[Stored items]
(** * Real-time session and delivery subsystem of the chat server

    A shallow embedding of [src/server.js]: the socket handlers
    ([authenticate], [send-message], [disconnect]), the REST handlers that
    write to the store (register, login, send) and the [SIGINT] handler.

    Every handler is an [async] function; it is embedded as a computation in
    a state-and-exception monad over the [World] (the two store collections,
    the in-memory [connectedUsers] map, the per-socket fields and the trace
    of effects).  What the collaborators answer during one run of a handler
    (token verification, clock readings, store failures, identifier casting,
    password hashing) is supplied by an [Env].  One run of a handler is one
    transition: interleavings of two handlers at their [await] points are
    outside this model.  The [typing] and [stop-typing] relays and the
    read-only REST routes store nothing and are left out. *)

From Stdlib Require Import ZArith NArith List String Ascii Bool Lia.
From stdpp Require Import gmap strings list fin_maps sorting.

Local Open Scope Z_scope.
Local Open Scope list_scope.

(** ** JavaScript strings and values *)

(** A JavaScript string is its sequence of UTF-16 code units; [length] is
    the [.length] of the source. *)
Abbreviation JsString := (list N).

Definition str (s : string) : JsString :=
  List.map N_of_ascii (list_ascii_of_string s).

(** ECMAScript [WhiteSpace] and [LineTerminator] code units, the ones
    [String.prototype.trim] strips. *)
Definition js_whitespace (c : N) : bool :=
  ((9 <=? c) && (c <=? 13) || (c =? 32) || (c =? 160) || (c =? 5760)
   || (8192 <=? c) && (c <=? 8202) || (c =? 8232) || (c =? 8233)
   || (c =? 8239) || (c =? 8287) || (c =? 12288) || (c =? 65279))%N.

Fixpoint trim_start (s : JsString) : JsString :=
  match s with
  | c :: s' => if js_whitespace c then trim_start s' else s
  | [] => []
  end.

Definition trim_end (s : JsString) : JsString :=
  rev (trim_start (rev s)).

(** [s.trim()] *)
Definition trim (s : JsString) : JsString := trim_end (trim_start s).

What is being asked:
Word for word, repeat every line of the data.

Result:
(** * Real-time session and delivery subsystem of the chat server

    A shallow embedding of [src/server.js]: the socket handlers
    ([authenticate], [send-message], [disconnect]), the REST handlers that
    write to the store (register, login, send) and the [SIGINT] handler.

    Every handler is an [async] function; it is embedded as a computation in
    a state-and-exception monad over the [World] (the two store collections,
    the in-memory [connectedUsers] map, the per-socket fields and the trace
    of effects).  What the collaborators answer during one run of a handler
    (token verification, clock readings, store failures, identifier casting,
    password hashing) is supplied by an [Env].  One run of a handler is one
    transition: interleavings of two handlers at their [await] points are
    outside this model.  The [typing] and [stop-typing] relays and the
    read-only REST routes store nothing and are left out. *)

From Stdlib Require Import ZArith NArith List String Ascii Bool Lia.
From stdpp Require Import gmap strings list fin_maps sorting.

Local Open Scope Z_scope.
Local Open Scope list_scope.

(** ** JavaScript strings and values *)

(** A JavaScript string is its sequence of UTF-16 code units; [length] is
    the [.length] of the source. *)
Abbreviation JsString := (list N).

Definition str (s : string) : JsString :=
  List.map N_of_ascii (list_ascii_of_string s).

(** ECMAScript [WhiteSpace] and [LineTerminator] code units, the ones
    [String.prototype.trim] strips. *)
Definition js_whitespace (c : N) : bool :=
  ((9 <=? c) && (c <=? 13) || (c =? 32) || (c =? 160) || (c =? 5760)
   || (8192 <=? c) && (c <=? 8202) || (c =? 8232) || (c =? 8233)
   || (c =? 8239) || (c =? 8287) || (c =? 12288) || (c =? 65279))%N.

Fixpoint trim_start (s : JsString) : JsString :=
  match s with
  | c :: s' => if js_whitespace c then trim_start s' else s
  | [] => []
  end.

Definition trim_end (s : JsString) : JsString :=
  rev (trim_start (rev s)).

(** [s.trim()] *)
Definition trim (s : JsString) : JsString := trim_end (trim_start s).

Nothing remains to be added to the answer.